Natural History was the blanket covering for all things science on the PNEU programs. Under this heading, we find a variety of activities and books, including nature lore, special studies, nature study notebooks, and resources for these topics. We also see typical science topics listed, such as chemistry, physics, the earth sciences, and botany.

Sometimes we also see the heading “Natural Science” or “General Science“, but the topics covered under these titles were listed under the general heading of “Natural History” at other times.

Nature Lore is essentially the use of naturalists’ books to open the students’ eyes and pique their interest regarding what is to be seen outside. This is seen on the PUS schedules at least once a week through form 2 (grade 6), but I feel like it should still be included for older children if they have not been homeschooled using the Charlotte Mason method for several years.

Some examples for form 1 students are:
James Herriot’s Treasury for Children by James Herriot
Squirrels and Other Fur-Bearers by John Burroughs
Wild Life in Woods and Fields by Arabella Buckley

Some examples for form 2 students are:
The Storybook of Science by Jean Henri Fabre
The Secret of Everyday Things by Jean Henri Fabre (381 pp.)
Insect Adventures by Jean Henri Fabre (298 pp.)
The Lay of the Land by Dallas Lore Sharp, 214 pages

Some examples for form 3+ students are:
The Amateur Naturalist by Gerald Durrell
Anatomy Of A Rose: Exploring The Secret Life Of Flowers by Sharman Apt Russell
A Girl of the Limberlost by Gene Stratton-Porter
A Sand County Almanac by Aldo Leopold

You can find many examples of these kinds of books on my Nature Lore page.

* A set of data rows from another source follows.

(* ===== verification/Server.v ===== *)
(** * Server: the program put together, src/main.go

    The state behind the handlers is the TTL store and the log.  [main]
    replays the log into the store, serves commands (the log callback runs
    before the handler) and closes log and store.  The [n]-th handler call
    runs in the environments [supply n]. *)

From stdpp Require Import base list gmap strings.
From Stdlib Require Import ZArith Lia Ascii.
From S2P Require Import Prelude GoLib StoreSpec MapStore GoIO Resp Evict TTLStore Handler Persist AOF WAL Network.
Local Open Scope Z_scope.

Section server.
Context {S P : Type} `{!StoreOps S} `{!PersistenceOps P}.
Context (supply : nat → Envs).

Record server := mkServerState { sv_store : TTLStore S; sv_log : P; sv_calls : nat }.

(** A handler as [main] installs it ([instrument] only measures it). *)
Definition instrument (h : @HandlerFunc S) : list Value → server → go (server * Value) := λ args w,
  '(t, v) ← h (supply (sv_calls w)) args (sv_store w);
  Ret (mkServerState t (sv_log w) (sv_calls w + 1), v).

Definition server_handlers : gmap gostring (list Value → server → go (server * Value)) := instrument <$> NewHandlers.

(** The callback of [n.Listen]; the error of [p.Write] is ignored. *)
Definition server_onWrite (command : gostring) (args : list Value) (w : server) : go server :=
  if bool_decide (command = str "SET") || bool_decide (command = str "HSET") then
    '(p, _) ← p_Write (mkCommand command (v_Bulk <$> args)) (sv_log w);
    Ret (mkServerState (sv_store w) p (sv_calls w))
  else Ret w.
Lemma http_set_get_witness :
  ∃ w w1 w2, boot (at_ 0) NewMapStore NoEviction 0 (NewWAL [] None) = Ret w ∧
    server_http clock (str "POST") (request_body [str "SET"; str "a<b"; [Zbyte 195; Zbyte 169; DQUOTE]]) w =
      Ret (w1, (200, Encode (json_ok (JString (str "OK"))))) ∧
    server_http clock (str "POST") (request_body [str "GET"; str "a<b"]) w1 =
      Ret (w2, (200, Encode (json_ok (JString [Zbyte 195; Zbyte 169; DQUOTE])))).
Proof.
  destruct (boot_fresh (at_ 0) NewMapStore NoEviction (NewWAL [] None) fresh_map_wal) as (w & E & Hg & _).
  destruct (http_set_get clock (str "a<b") [Zbyte 195; Zbyte 169; DQUOTE] kv_empty [] w Hg) as (w1 & w2 & E1 & E2 & _).
  exists w, w1, w2. split; [exact E|]. split; [exact E1|exact E2].
Defined.
(** C5: getAvailableRatings returns the entries of the mapping of named
    ratings whose value is a number greater than 0, cut after the
    fifth, in the order in which the mapping is enumerated and without
    sorting them itself: the keys that are array indices first, in
    ascending order, then the other keys in the order of their
    insertion.  The label of a cell is its key with the first character
    upper-cased and its value is the number as it stands in the
    mapping.  No record yields more than 5 cells.  When no key is an
    array index the order is the order of insertion, and 7 ratings
    greater than 0 then yield exactly the first 5 inserted. *)
Theorem getAvailableRatings_first_five_enumerated :
  (forall (feedback : DeviceFilteredEscalation) (props : list (jsstring * JsVal)),
      Escalation.ratings feedback = JObj props ->
      exists cells,
        getAvailableRatings toUpperCase feedback = Normal cells /\
        map entry_of_cell cells
          = take 5 (map entry_of_rating (positive_entries props)) /\
        Forall (fun c => label c = capitalized toUpperCase (key c)) cells) /\
  (forall feedback : DeviceFilteredEscalation,
      exists cells,
        getAvailableRatings toUpperCase feedback = Normal cells /\
        (length cells <= 5)%nat) /\
  (forall (feedback : DeviceFilteredEscalation) (inserted : list (jsstring * JsVal)),
      Escalation.ratings feedback = object_of inserted ->
      exists cells first,
        getAvailableRatings toUpperCase feedback = Normal cells /\
        map entry_of_cell cells
          = take 5 (map entry_of_rating
                      (positive_entries
                         (map snd first ++
                          filter (fun kv => array_index (fst kv) = None)
                                 (created inserted)))) /\
        Forall (fun nkv => array_index (fst (snd nkv)) = Some (fst nkv)) first /\
        StronglySorted N.le (map fst first) /\
        map snd first ++
          filter (fun kv => array_index (fst kv) = None) (created inserted)
        ≡ₚ created inserted) /\
  (forall (feedback : DeviceFilteredEscalation) (inserted : list (jsstring * JsVal)),
      Escalation.ratings feedback = object_of inserted ->
      NoDup (map fst inserted) ->
      Forall (fun kv => array_index (fst kv) = None) inserted ->
      exists cells,
        getAvailableRatings toUpperCase feedback = Normal cells /\
        map entry_of_cell cells
          = take 5 (map entry_of_rating (positive_entries inserted))) /\
  (forall (feedback : DeviceFilteredEscalation) (inserted : list (jsstring * JsVal)),
      Escalation.ratings feedback = object_of inserted ->
      NoDup (map fst inserted) ->
      Forall (fun kv => array_index (fst kv) = None) inserted ->
      length inserted = 7%nat ->
      Forall (fun kv => exists x, snd kv = JNum x /\ num_gt x (num_of_Z 0) = true)
             inserted ->
      exists cells,
        getAvailableRatings toUpperCase feedback = Normal cells /\
        length cells = 5%nat /\
        map entry_of_cell cells = take 5 inserted).
Proof.
  assert (Hnamed : forall (feedback : DeviceFilteredEscalation) inserted,
            Escalation.ratings feedback = object_of inserted ->
            NoDup (map fst inserted) ->
            Forall (fun kv => array_index (fst kv) = None) inserted ->
            exists cells,
              getAvailableRatings toUpperCase feedback = Normal cells /\
              map entry_of_cell cells
                = take 5 (map entry_of_rating (positive_entries inserted))).
  { intros feedback inserted Hr Hnd Hnone.
    unfold object_of in Hr.
    rewrite (created_distinct inserted Hnd), (own_property_order_named inserted Hnone)
      in Hr.
    destruct (getAvailableRatings_mapping feedback inserted Hr)
      as (cells & Hc & He & _).
    exists cells. split; assumption. }
  split; [exact (getAvailableRatings_mapping)|].
  split; [exact (getAvailableRatings_total)|].
  split; [|split; [exact Hnamed|]].
  - intros feedback inserted Hr. unfold object_of in Hr.
    destruct (getAvailableRatings_mapping feedback _ Hr)
      as (cells & Hc & He & _).
    destruct (own_property_order_spec (created inserted))
      as (Hperm & first & Hfirst & Hidx & Hsorted).
    exists cells, first. split; [exact Hc|].
    split; [rewrite <- Hfirst; exact He|].
    split; [exact Hidx|]. split; [exact Hsorted|].
    rewrite <- Hfirst. exact Hperm.
  - intros feedback inserted Hr Hnd Hnone Hlen Hall.
    destruct (Hnamed feedback inserted Hr Hnd Hnone) as (cells & Hc & He).
    rewrite (positive_entries_all inserted Hall) in He.
    exists cells. split; [exact Hc|]. split; [|exact He].
    rewrite <- (length_map entry_of_cell), He, length_take. lia.
Qed.

End Grid.

Lemma getAvailableRatings_first_five_enumerated_witness :
  exists cells,
    getAvailableRatings ascii_toUpperCase
      (escalation_with None (object_of seven_named) None JUndefined)
    = Normal cells /\
    length cells = 5%nat /\
    map entry_of_cell cells = take 5 seven_named.
Proof.
  apply (proj2 (proj2 (proj2 (proj2
           (getAvailableRatings_first_five_enumerated ascii_toUpperCase))))
           (escalation_with None (object_of seven_named) None JUndefined)
           seven_named).
  - reflexivity.
  - apply (bool_decide_unpack _). vm_compute. exact I.
  - repeat constructor.
  - reflexivity.
  - repeat (constructor; [eexists; split; [reflexivity|vm_compute; reflexivity]|]).
    constructor.
Defined.

(** What the grid shows for seven ratings inserted under the keys 7 down
    to 1. *)
Example getAvailableRatings_seven_descending :
  match getAvailableRatings ascii_toUpperCase
          (escalation_with None (object_of seven_descending) None JUndefined) with
  | Normal cells => map key cells
  | Throw _ => []
  end = [js "1"; js "2"; js "3"; js "4"; js "5"].
Proof. vm_compute. reflexivity. Qed.

(** The order of insertion is not kept there: the grid shows the
    ratings 1 to 5, the first five inserted being 7 down to 3. *)
Lemma getAvailableRatings_insertion_order_counterexample :
  ~ insertion_order_kept ascii_toUpperCase seven_descending.
Proof.
  intros (cells & Hrun & Hkept).
  vm_compute in Hrun. injection Hrun as <-.
  vm_compute in Hkept. discriminate Hkept.
Qed.

(** ** Comments *)

Lemma trimStart_nil_iff (s : jsstring) : trimStart s = [] <-> blank s = true.
Proof.
  unfold blank. induction s as [|c s IH]; [split; reflexivity|].
  cbn [trimStart forallb]. destruct (is_whitespace c); cbn [andb];
    [exact IH|split; discriminate].
Qed.

Lemma blank_app (s t : jsstring) : blank (s ++ t) = blank s && blank t.
Proof. unfold blank. apply forallb_app. Qed.

Lemma blank_rev (s : jsstring) : blank (rev s) = blank s.
Proof.
  induction s as [|c s IH]; [reflexivity|].
  cbn [rev]. rewrite blank_app, IH. unfold blank. cbn [forallb].
  rewrite andb_true_r. apply andb_comm.
Qed.

Lemma trimStart_blank (s : jsstring) : blank (trimStart s) = blank s.
Proof.
  unfold blank. induction s as [|c s IH]; [reflexivity|].
  cbn [trimStart]. destruct (is_whitespace c) eqn:E.
  - rewrite IH. cbn [forallb]. rewrite E. reflexivity.
  - reflexivity.
Qed.

Lemma trim_nil_iff (s : jsstring) : trim s = [] <-> blank s = true.
Proof.
  unfold trim, trimEnd. split.
  - intros H. apply (f_equal (@rev N)) in H. rewrite rev_involutive in H.
    cbn [rev] in H. apply trimStart_nil_iff in H.
    rewrite blank_rev, trimStart_blank in H. exact H.
  - intros H.
    assert (H' : trimStart (rev (trimStart s)) = []).
    { apply trimStart_nil_iff. rewrite blank_rev, trimStart_blank. exact H. }
    rewrite H'. reflexivity.
Qed.

Lemma trim_length_blank (s : jsstring) :
  (0 <? length (trim s))%nat = negb (blank s).
Proof.
  destruct (blank s) eqn:E.
  - apply trim_nil_iff in E. rewrite E. reflexivity.
  - destruct (trim s) eqn:T; [|reflexivity].
    apply trim_nil_iff in T. congruence.
Qed.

Special Studies are an opportunity to focus on an individual topic in the area of botany, biology or earth science. They are usually seasonally based, and although they can be done as a family, older students can pursue particular interests of their own. Typically time is scheduled during the morning hours to read books pertaining to the topic, and then during afternoon nature study the topic can be looked at more closely by way of observation or an object lesson. Read more about implementing special studies.

Object Lessons are usually done during nature study time, as a compliment to your special study topic. The Handbook of Nature Study is a great resource for this as it contains many short lessons divided by topic. The idea is that you take about 10 minutes to look much closer at something specific, even directing a few “casual” questions to the children to help them notice something they may not see without prompting. This activity should only take about 10 minutes. Read more about the use of object lessons in my article on implementing special studies.

Nature Study is done every afternoon when the child is young, but even as they get older they should have a minimum of one full afternoon spent outside each week. Frequently a nature walk is done during this time, but it is not necessary. The goal is to spend time outside observing what there is to see, however, this is not a time for the teacher to teach, but rather should be child-led. Read more about what afternoon time looks like when you have young children.

Brush Drawing is a form of water color painting that requires very little water. It is a way for students to record their observations, even when they are still too young to write in their nature notebooks. Learn more about it in my article keeping a nature journal.

I hope this helps! Let me know if I missed one that you would like to know more about.